The recorder must not change the number of shots, circuit executions, parameter bindings, or observable evaluations the user's code performs.

This is the one that justifies the word "non-intrusive". On superconducting hardware, a circuit's noise depends on when it runs, so a diagnostic that quietly fires an extra job — or pads the shot count "just to be safe" — has changed the very thing it claims to observe, and on paid hardware it has also spent the user's money. The proxy therefore only watches. It forwards each call to the real backend, waits for the result the user would have gotten anyway, and copies it aside. The optimizer cannot tell HilbertBench is attached.

Broken by an integration hook that calls backend.run() outside the user's original call, or that touches the shots argument on the way through.

INV-002 — Trace Immutability¶

A finalized trace is never modified.

A flight recorder you can edit after the crash is worthless. During recording the event log only ever grows; when the HilbertTape context closes, the trace is sealed with a SHA-256 checksum over the whole event stream. Nothing on the read side can write — not the reader, not an analyzer, not a migration. If a trace must be reshaped, that produces a new derived trace and leaves the original untouched.

Checked by trace.verify(), which recomputes the seal and raises IntegrityError if a single byte has moved.

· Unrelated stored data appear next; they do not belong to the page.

Lemma pared_forward l l' : pared l l' -> StronglySorted (fun x y => reaches x y = false) l'.
Proof.
  induction 1 as [|x l l' Hp IH]; constructor; [done|]. apply Forall_forall. intros y Hy.
  assert (Hy2 : y ∈ unreached x l) by (eapply elem_of_submseteq; [exact Hy|by apply sublist_submseteq, pared_sublist]). clear Hy. rename Hy2 into Hy. by apply list_elem_of_filter in Hy as [? _].
Qed.

Lemma pared_covers l l' : pared l l' -> forall y, y ∈ l -> y ∈ l' \/ exists x, x ∈ l' /\ reaches x y = true.
Proof.
  induction 1 as [|x l l' _ IH]; intros y Hy; [by left|]. apply elem_of_cons in Hy as [->|Hy]; [left; left|]. destruct (reaches x y) eqn:E.
  - right. exists x. split; [left|done].
  - destruct (IH y) as [?|(z & ? & ?)]; [by apply list_elem_of_filter|left; by right|right; exists z; split; [by right|done]].
Qed.
End Pare.

(** ** Both passes: an antichain that covers the candidates *)

Lemma sorted_pair {A} (R : A -> A -> Prop) l i j x y : StronglySorted R l -> (i < j)%nat -> l !! i = Some x -> l !! j = Some y -> R x y.
Proof.
  intros Hs. revert i j. induction Hs as [|a l _ IH Ha]; intros i j Hij Hx Hy; [by rewrite lookup_nil in Hx|]. destruct j as [|j]; [lia|]. cbn in Hy.
  destruct i as [|i]; [|apply (IH i j); [lia|done|done]]. cbn in Hx. injection Hx as <-. rewrite Forall_forall in Ha. apply Ha. by eapply list_elem_of_lookup_2.
Qed.

Lemma sorted_reverse {A} (R : A -> A -> Prop) (l : list A) : StronglySorted R l -> StronglySorted (flip R) (reverse l).
Proof.
  induction 1 as [|a l _ IH Ha]; [constructor|]. rewrite reverse_cons. apply StronglySorted_app_iff. split; [done|]. split; [repeat constructor|].
  apply Forall_reverse. eapply Forall_impl; [exact Ha|]. intros x Hx. repeat constructor. exact Hx.
Qed.

Lemma sorted_sublist {A} (R : A -> A -> Prop) (l l' : list A) : sublist l' l -> StronglySorted R l -> StronglySorted R l'.
Proof.
  induction 1 as [|x l1 l2 Hsub IH|x l1 l2 Hsub IH]; intros Hs; [done| |].
  - apply StronglySorted_inv in Hs as [Hs Hx]. constructor; [auto|]. rewrite Forall_forall in *. intros y Hy. apply Hx. eapply elem_of_submseteq; [exact Hy|by apply sublist_submseteq].
  - apply StronglySorted_inv in Hs as [Hs _]. auto.
Qed.

Lemma sublist_reverse {A} (l l' : list A) : sublist l l' -> sublist (reverse l) (reverse l').
Proof.
  induction 1 as [|x l1 l2 _ IH|x l1 l2 _ IH]; [done| |]; rewrite !reverse_cons; [by apply sublist_app|by apply sublist_inserts_r].
Qed.

Lemma sublist_in {A} (l l' : list A) x : sublist l l' -> x ∈ l -> x ∈ l'.
Proof. intros Hs Hx. eapply elem_of_submseteq; [exact Hx|by apply sublist_submseteq]. Qed.

Lemma pare_both_ok n m l : square n m -> (forall x y z, (x < n)%nat -> cell m x y -> cell m y z -> cell m x z) -> StronglySorted lt l -> Forall (fun y => (y < n)%nat) l ->
  exists l2, pare_both l m = Ret l2 /\ StronglySorted lt (reverse l2) /\ (forall x, x ∈ l2 -> x ∈ l)
    /\ (forall x y, x ∈ l2 -> y ∈ l2 -> x <> y -> ~ cell m x y) /\ (forall y, y ∈ l -> exists x, x ∈ l2 /\ (x = y \/ cell m x y)).
Proof.
  intros Hm Htr Hsort Hl. unfold pare_both. destruct (pare_down_ok n m Hm l Hl) as (l1 & -> & Hp1). cbn [obind]. pose proof (pared_sublist m _ _ Hp1) as Hs1.
  assert (Hl1 : Forall (fun y => (y < n)%nat) (reverse l1)) by (apply Forall_reverse; rewrite Forall_forall in *; intros x Hx; apply Hl; by eapply sublist_in).
  destruct (pare_down_ok n m Hm (reverse l1) Hl1) as (l2 & -> & Hp2). exists l2. split; [done|]. pose proof (pared_sublist m _ _ Hp2) as Hs2.
  assert (Hsr : sublist (reverse l2) l1) by (rewrite <- (reverse_involutive l1); by apply sublist_reverse).
  assert (Hin : forall x, x ∈ l2 -> x ∈ l) by (intros x Hx; eapply sublist_in; [exact Hs1|]; eapply sublist_in; [exact Hsr|by apply elem_of_reverse]). split; [|split; [done|split]].
  - eapply sorted_sublist; [exact Hsr|]. by eapply sorted_sublist.
  - intros x y [i Hi]%list_elem_of_lookup_1 [j Hj]%list_elem_of_lookup_1 Hne Hc. pose proof (pared_forward m _ _ Hp2) as F2.
    pose proof (sorted_sublist _ _ _ Hs2 (sorted_reverse _ _ (pared_forward m _ _ Hp1))) as F1. destruct (Nat.lt_trichotomy i j) as [Hij|[->|Hij]]; [|congruence|].
    + pose proof (sorted_pair _ _ _ _ _ _ F2 Hij Hi Hj) as H0. unfold reaches in H0. apply bool_decide_eq_false in H0. done.
    + pose proof (sorted_pair _ _ _ _ _ _ F1 Hij Hj Hi) as H0. unfold flip, reaches in H0. apply bool_decide_eq_false in H0. done.
  - intros y Hy. assert (HC : forall z, z ∈ l1 -> exists x, x ∈ l2 /\ (x = z \/ cell m x z)).
    { intros z Hz. destruct (pared_covers m _ _ Hp2 z) as [Hx|(x & Hx & Hc)]; [by apply elem_of_reverse|exists z; auto|]. apply bool_decide_eq_true in Hc. exists x; auto. }
    destruct (pared_covers m _ _ Hp1 y Hy) as [Hx|(z & Hz & Hc)]; [auto|]. apply bool_decide_eq_true in Hc. destruct (HC z Hz) as (x & Hx & Hor). exists x. split; [done|]. right. destruct Hor as [->|Hxz]; [done|].
    apply (Htr x z y); [|done|done]. rewrite Forall_forall in Hl. apply Hl. auto.
Qed.
(* ===== verification/DatafrogLeap.v ===== *)
(** * The Datalog engine: leapers

    What each leaper accepts, and the law that [leapjoin] needs of a tuple of leapers ([LeapersLaws]):
    the leaper with the smallest count proposes, the others narrow, and what remains is what all of them
    accept.  [leapjoin] is proved against the interface; tuples of leapers and single filters implement it. *)
From Stdlib Require Import ZArith Lia Sorted.
From stdpp Require Import base numbers list.
From S2P Require Import Prelude RustSlice Datafrog DatafrogFacts.
#[local] Open Scope nat_scope.
Open Scope rust_scope.

(** A vector holds fewer than [usize::MAX] elements. *)
Definition fits {A} (l : list A) : Prop := (Z.of_nat (length l) < u64_max)%Z.

(** ** The tuples of a key *)

Section KeyRun.
Context {Key Val : Type} `{Ord Key, Ord Val}.
Implicit Types (relation : Relation (Key * Val)) (key : Key).

Definition key_run relation key : list (Key * Val) :=
  let '(_, slice1, slice2) := key_slices relation key in take (length slice1 - length slice2) slice1.

Lemma key_slices_eq relation key : sorted relation ->
  exists m, key_slices relation key = (length (take_while (fun x => lt_b x.1 key) relation), drop_while (fun x => lt_b x.1 key) relation, drop m (drop_while (fun x => lt_b x.1 key) relation)) /\
  splits (fun x => le_b x.1 key) (drop_while (fun x => lt_b x.1 key) relation) m.
Proof.
  intros Hs. apply sorted_key_sorted in Hs. pose proof (below_splits relation key Hs) as Hb. unfold key_slices. rewrite (binary_search_split _ _ _ Hb), (splits_drop_while _ _ _ Hb).
  pose proof (upto_splits _ key (key_sorted_drop (length (take_while (fun x => lt_b x.1 key) relation)) _ Hs)) as Hu. eexists. split; [|exact Hu]. by rewrite (gallop_split _ _ _ Hu).
Qed.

INV-003 — The Schema is the Only Source of Truth¶

The Python models in hilbertbench/models/ are generated from the JSON schemas in schemas/. They are never hand-edited.

A trace is meant to be read years from now by tools written in languages that may not exist yet. If the format lived only in Python, the "specification" would be whatever the code happened to do that week. So the JSON Schema is authoritative and the Python is compiled output, the way an object file is compiled from source. Want to change a field? Edit the schema, run python schemas/scripts/generate_models.py, commit both together.

Broken by a commit that edits hilbertbench/models/v*.py without a matching schema change — the tell-tale sign of a hand-edit.

INV-004 — The Core Imports Only the Standard Library¶

recorder/, reader/, and models/ depend on nothing but the Python standard library and each other.

Recording evidence is too important to be hostage to a heavy, fast-moving quantum stack. Keeping the core dependency-free means it stays small enough to audit by reading, and a researcher can open and verify someone else's traces without installing Qiskit at all. Everything volatile — qiskit, pennylane, pyarrow — lives in integrations/, analysis/, and the storage layer, where it belongs.

INV-005 — Tagged Schema Versions Are Frozen¶

Once a schema version is tagged in Git, no file in that directory ever changes again.

The whole promise of INV-003 collapses if v1.0 can quietly mean something different next month. So a released schema version is permanent. A new or changed field means a new version directory (v1.1/, v2.0/), which guarantees that a trace written today still parses against any future reader that understands its version.

INV-006 — Evidence and Interpretation Stay Separate¶

A span records what physically happened — circuits, parameters, timestamps, outcomes. It records no judgement about what any of it means.

The moment a verdict like "barren plateau detected" is written into a trace, that trace is frozen around one analysis, made with one set of thresholds, by one version of the tool. Keep interpretation out, and the same raw trace can be re-diagnosed tomorrow with a sharper analyzer or a different threshold — which is exactly the workflow the project is built for. Diagnoses are computed on read, by the analysis layer, and never flow back.

Broken by adding fields such as is_converged, error_rate, or quality_score to the trace schema.

INV-007 — Failures Are Always Visible¶

Every span that starts must end in a way you can see: a clean SPAN_END, an explicit ERROR event, or a structurally detectable crash.

The worst outcome for a diagnostic tool is to make a problem disappear. If the user's circuit throws, the adapter catches it, writes an ERROR event into the trace, and re-raises — the failure is both surfaced to the user and preserved as evidence. What the recorder must never do is swallow an exception to keep the trace looking tidy; a tidy trace that hides a failure is a lie.

Broken by try: ... except Exception: pass anywhere in recorder/ or integrations/.

INV-008 — Missing Data Degrades, Never Hallucinates¶

A reader of an older trace must not invent values the trace does not contain.

Absence of evidence is not evidence of absence. If an optional field — say, a calibration snapshot — was never recorded, it resolves to None, and any diagnostic that needed it reports Insufficient Data and stops. What it must not do is substitute a 0 or a False and proceed, because that manufactures a confident answer out of nothing.

Broken by reader logic that fills missing fields with defaults just to keep a diagnostic from short-circuiting.